[WORK TO BE COMPLETED]: Once the line with "Lemma wait_init_stuck n" is found in the data, output it and each following line exactly, up to and including the line with "intros Ho Hf", and nothing before or after.
........
(** [db_open] with O_CREAT and without O_TRUNC creates the two files
    but does not initialise them; it returns a handle, and the first fetch
    ends the process. *)
Theorem db_open_creat_only fs pathname :
  fs !! (pathname ++ suffix_idx) = None -> fs !! (pathname ++ suffix_dat) = None ->
  exists fs' d, db_open fs pathname (Z.lor O_RDWR O_CREAT) = (fs', Some (Ok tt d)) /\
    f_bytes (idxfd d) = [] /\
    forall key, exists d', db_fetch key d = Abort "_db_readptr: read error of ptr field" d'.
Proof.
  intros H1 H2. unfold db_open, open_file. rewrite H1. change (has_flag (Z.lor O_RDWR O_CREAT) O_CREAT) with true.
  cbn beta iota. rewrite lookup_insert_ne by apply suffixes_differ. rewrite H2.
  eexists _, _. split; [reflexivity|]. split; [done|]. intros key. unfold db_fetch, _db_find_and_lock.
  pstep. rewrite hidx_off. unfold readw_lock, lock_reg, note. pstep.
  pose proof (hidx_range key).
  match goal with |- context [pbind (_db_readptr ?o) _ ?d] =>
    destruct (readptr_empty o d) as (d' & E); [done|unfold PTR_SZ; lia|] end.
  rewrite (pbind_abort _ _ _ _ _ E). eauto.
Qed.

Lemma db_open_creat_only_witness :
  exists fs' d, db_open ∅ (lit "new") (Z.lor O_RDWR O_CREAT) = (fs', Some (Ok tt d)) /\
    f_bytes (idxfd d) = [] /\
    forall key, exists d', db_fetch key d = Abort "_db_readptr: read error of ptr field" d'.
Proof. apply (db_open_creat_only ∅ (lit "new")); done. Defined.
Lemma filesize_ok a :
  attr_ok a ->
  filesize a = sizeof_mymq_hdr + mq_maxmsg a * (sizeof_mymsg_hdr + MSGSIZE (mq_msgsize a)) /\ 0 < filesize a.
Proof.
  intros (Hm & Hs & Hf & _). pose proof (MSGSIZE_ge (mq_msgsize a) (proj1 Hs)).
  assert (0 < sizeof_mymq_hdr + mq_maxmsg a * (sizeof_mymsg_hdr + MSGSIZE (mq_msgsize a)))
    by (unfold sizeof_mymq_hdr, sizeof_mymsg_hdr in *; nia).
  assert (filesize a = sizeof_mymq_hdr + mq_maxmsg a * (sizeof_mymsg_hdr + MSGSIZE (mq_msgsize a))); [|lia].
  unfold filesize, wraps. rewrite Z.mod_small; lia.
Qed.

(** The calls of the creator after its [open], and the first that fails. *)
Definition creator_calls : list syscall :=
  [SysLseek; SysWrite; SysMmap; SysMalloc; SysMutexattr; SysMutex; SysCondattr; SysCond; SysFchmod].

Fixpoint first_fault (l : list syscall) : option Z :=
  match l with
  | [] => None
  | c :: l => match fault c with Some e => Some e | None => first_fault l end
  end.

(** The creator: a queue, or an error and no file. *)
Lemma mq_create_run nb s :
  attr_ok the_attr ->
  exists s', open_create fault pathname attr nb s
    = Ok (match first_fault creator_calls with Some e => inl e | None => inr (mkInfo MQI_MAGIC nb) end) s' /\
    o_fs s' = match first_fault creator_calls with
              | Some _ => delete pathname (o_fs s)
              | None => <[pathname := mkMqfile false (Some (init_hdr the_attr))]> (o_fs s)
              end.
Proof.
  intros Ha. destruct (filesize_ok _ Ha) as [Hf Hp]. pose proof Ha as (Hm & Hs & _ & Hi).
  assert (open_create fault pathname attr nb s = create_queue fault pathname the_attr nb s) as ->.
  { unfold open_create, the_attr in *. destruct attr as [a|]; [|done]. simpl in *. rewrite !leb_false by lia. done. }
  unfold create_queue, try_sys, first_fault, creator_calls. rewrite ltb_false by lia.
  do 4 (destruct (fault _); [by eexists|]).
  rewrite !pbind_guard by (apply ltb_false; lia). unfold set_file. pstep.
  do 5 (destruct (fault _); [eexists; split; [reflexivity|]; apply delete_insert_eq|]).
  pstep. eexists. split; [reflexivity|]. apply insert_insert_eq.
Qed.

Lemma attr_bad nb s a :
  attr = Some a -> mq_maxmsg a <= 0 \/ mq_msgsize a <= 0 ->
  open_create fault pathname attr nb s = created_err pathname EINVAL s.
Proof.
  intros -> H. unfold open_create.
  destruct (Z.leb_spec (mq_maxmsg a) 0), (Z.leb_spec (mq_msgsize a) 0); simpl; done || lia.
Qed.

(** The wait for the creator of the file when nobody else interferes. *)
Lemma wait_init_stuck n s f :
  (forall t fs, others t fs = fs) -> o_fs s !! pathname = Some f -> qf_xusr f = true ->
  exists s', wait_init others pathname n s = Ok (Some false) s' /\ o_fs s' = o_fs s.
Proof.
  intros Ho Hf Hx. revert s Hf. induction n as [|n IH]; intros s Hf; simpl; [by exists s|].
  unfold o_sync. pstep. rewrite Ho. simpl. rewrite Hf, Hx. simpl.
  destruct (IH (mkOstate (o_fs s) (S (o_tick s))) Hf) as (s' & E & E'). exists s'. done.
Qed.
End Open.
........
[ANSWER SECTION]:
Lemma wait_init_stuck n s f :
  (forall t fs, others t fs = fs) -> o_fs s !! pathname = Some f -> qf_xusr f = true ->
  exists s', wait_init others pathname n s = Ok (Some false) s' /\ o_fs s' = o_fs s.
Proof.
  intros Ho Hf Hx. revert s Hf. induction n as [|n IH]; intros s Hf; simpl; [by exists s|].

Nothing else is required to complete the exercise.